Stored entries

++++++++

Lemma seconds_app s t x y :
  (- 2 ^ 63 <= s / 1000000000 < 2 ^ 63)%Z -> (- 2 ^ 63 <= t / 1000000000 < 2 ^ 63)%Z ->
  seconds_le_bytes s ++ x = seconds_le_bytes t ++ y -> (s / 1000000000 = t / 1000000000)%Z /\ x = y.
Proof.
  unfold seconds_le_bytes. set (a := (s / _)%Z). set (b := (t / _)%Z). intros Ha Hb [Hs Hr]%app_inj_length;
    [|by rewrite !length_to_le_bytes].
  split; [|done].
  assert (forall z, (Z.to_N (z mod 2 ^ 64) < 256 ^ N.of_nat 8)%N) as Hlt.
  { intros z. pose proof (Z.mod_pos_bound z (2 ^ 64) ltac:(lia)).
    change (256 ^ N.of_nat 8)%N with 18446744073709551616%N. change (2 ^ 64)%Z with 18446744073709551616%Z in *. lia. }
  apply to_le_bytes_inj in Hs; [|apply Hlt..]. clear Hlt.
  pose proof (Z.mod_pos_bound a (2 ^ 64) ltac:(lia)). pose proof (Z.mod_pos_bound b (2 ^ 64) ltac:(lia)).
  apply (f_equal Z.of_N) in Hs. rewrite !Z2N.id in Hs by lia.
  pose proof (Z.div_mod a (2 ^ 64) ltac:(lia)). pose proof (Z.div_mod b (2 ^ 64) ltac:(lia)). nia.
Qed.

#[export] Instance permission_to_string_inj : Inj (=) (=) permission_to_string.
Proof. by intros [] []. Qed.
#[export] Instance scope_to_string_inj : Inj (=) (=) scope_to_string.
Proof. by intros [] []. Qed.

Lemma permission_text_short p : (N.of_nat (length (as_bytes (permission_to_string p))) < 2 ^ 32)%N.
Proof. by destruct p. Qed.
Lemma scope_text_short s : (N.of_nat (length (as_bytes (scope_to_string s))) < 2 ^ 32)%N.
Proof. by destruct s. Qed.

++++++++

= Task instructions =
Reproduce each line of the records in which the word "export" appears.

= Answer box =
#[export] Instance permission_to_string_inj : Inj (=) (=) permission_to_string.
#[export] Instance scope_to_string_inj : Inj (=) (=) scope_to_string.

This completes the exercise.